_WHAT YOU ARE ASKED TO DO_
Your answer must be the lines of the entries below, exactly as written, from the first line through the line containing "assert (Hpre : forall j, EvDo j ∉ pre).".

Stored data entries
(** The fate of the run after attempt [k]. *)
Lemma retry_loop_attempt (left : nat) :
  forall attempt backoff lastErr k,
    let run := retry_loop net m left attempt backoff lastErr in
    EvDo k ∈ run.2 ->
    (attempt <= k < attempt + left)%nat /\
    (forall r, verdict (do net k) = Some r ->
               run.1 = r /\ last run.2 = Some (EvDo k)) /\
    (verdict (do net k) = None ->
     if decide (S k < attempt + left)%nat then
       if ctxDone net (S k)
       then run.1 = Some ErrCancelled /\ last run.2 = Some (EvDo k)
       else EvDo (S k) ∈ run.2
     else
       (exists e, run.1 = Some (ErrExhausted (m + 1) e)) /\
       last run.2 = Some (EvDo k)).
Proof.
  induction left as [|left IH]; intros attempt backoff lastErr k run Hk.
  { by apply elem_of_nil in Hk. }
  subst run. revert Hk. rewrite retry_loop_step.
  destruct ((0 <? attempt)%nat && ctxDone net attempt) eqn:Hc.
  { intros Hk. by apply elem_of_nil in Hk. }
  cbn zeta.
  set (pre := if (0 <? attempt)%nat then [EvSleep backoff] else []).
  assert (Hpre : forall j, EvDo j ∉ pre).
  { intros j. unfold pre. destruct (0 <? attempt)%nat.
    - intros H%list_elem_of_singleton. discriminate.
    - apply not_elem_of_nil. }
  destruct (verdict (do net attempt)) as [r|] eqn:Hv.
  - (* the loop returns after this attempt *)
    simpl. intros Hk.
    assert (k = attempt) as ->.
    { apply elem_of_app in Hk as [Hk | Hk]; [by apply Hpre in Hk|].
      apply list_elem_of_singleton in Hk. by inversion Hk. }
    split; [lia|]. split.
    + intros r' Hr'. rewrite Hv in Hr'. inversion Hr'; subst.
      split; [done|]. by rewrite last_snoc.
    + intros Hn. by rewrite Hv in Hn.
  - (* the loop goes on *)
    set (backoff' := if (0 <? attempt)%nat then backoff * 2 else backoff).
    destruct (retry_loop net m left (S attempt) backoff'
                (err_of (do net attempt))) as [r evs] eqn:Hrec.
    simpl. intros Hk.
    apply elem_of_app in Hk as [Hk | Hk]; [by apply Hpre in Hk|].
    apply elem_of_cons in Hk as [Hk | Hk].
    + inversion Hk; subst k. clear Hk.
      split; [lia|]. split; [intros r' Hr'; by rewrite Hv in Hr'|].
      intros _. destruct left as [|left].
      * simpl in Hrec. inversion Hrec; subst.
        destruct (decide _) as [?|_]; [lia|]. split; [by eexists|].
        unfold pre. destruct (0 <? attempt)%nat; done.
      * destruct (decide _) as [_|?]; [|lia].
        destruct (ctxDone net (S attempt)) eqn:Hd.
        -- rewrite retry_loop_step in Hrec. simpl in Hrec.
           rewrite Hd in Hrec. inversion Hrec; subst.
           split; [done|]. unfold pre. by destruct (0 <? attempt)%nat.
        -- apply elem_of_app. right. apply elem_of_cons. right.
           pose proof (retry_loop_first left (S attempt) backoff'
                         (err_of (do net attempt))) as Hf.
           rewrite Hrec in Hf. apply Hf. simpl. exact Hd.
    + pose proof (IH (S attempt) backoff' (err_of (do net attempt)) k) as IHk.
      rewrite Hrec in IHk. cbn [fst snd] in IHk.
      destruct (IHk Hk) as (Hrange & Hdec & Hcont).
      split; [lia|]. split.
      * intros r' Hr'. destruct (Hdec r' Hr') as [-> Hl].
        split; [done|]. by apply last_sleep_do.
      * intros Hn. specialize (Hcont Hn).
        destruct (decide (S k < S attempt + left)%nat) as [H1|H1];
          destruct (decide (S k < attempt + S left)%nat) as [H2|H2];
          try lia.
        -- destruct (ctxDone net (S k)).
           ++ destruct Hcont as [-> Hl]. split; [done|].
              by apply last_sleep_do.
           ++ apply elem_of_app. right. apply elem_of_cons. by right.
        -- destruct Hcont as [He Hl]. split; [done|].
           by apply last_sleep_do.
Qed.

_EXERCISE SOLUTION_
(** The fate of the run after attempt [k]. *)
Lemma retry_loop_attempt (left : nat) :
  forall attempt backoff lastErr k,
    let run := retry_loop net m left attempt backoff lastErr in
    EvDo k ∈ run.2 ->
    (attempt <= k < attempt + left)%nat /\
    (forall r, verdict (do net k) = Some r ->
               run.1 = r /\ last run.2 = Some (EvDo k)) /\
    (verdict (do net k) = None ->
     if decide (S k < attempt + left)%nat then
       if ctxDone net (S k)
       then run.1 = Some ErrCancelled /\ last run.2 = Some (EvDo k)
       else EvDo (S k) ∈ run.2
     else
       (exists e, run.1 = Some (ErrExhausted (m + 1) e)) /\
       last run.2 = Some (EvDo k)).
Proof.
  induction left as [|left IH]; intros attempt backoff lastErr k run Hk.
  { by apply elem_of_nil in Hk. }
  subst run. revert Hk. rewrite retry_loop_step.
  destruct ((0 <? attempt)%nat && ctxDone net attempt) eqn:Hc.
  { intros Hk. by apply elem_of_nil in Hk. }
  cbn zeta.
  set (pre := if (0 <? attempt)%nat then [EvSleep backoff] else []).
  assert (Hpre : forall j, EvDo j ∉ pre).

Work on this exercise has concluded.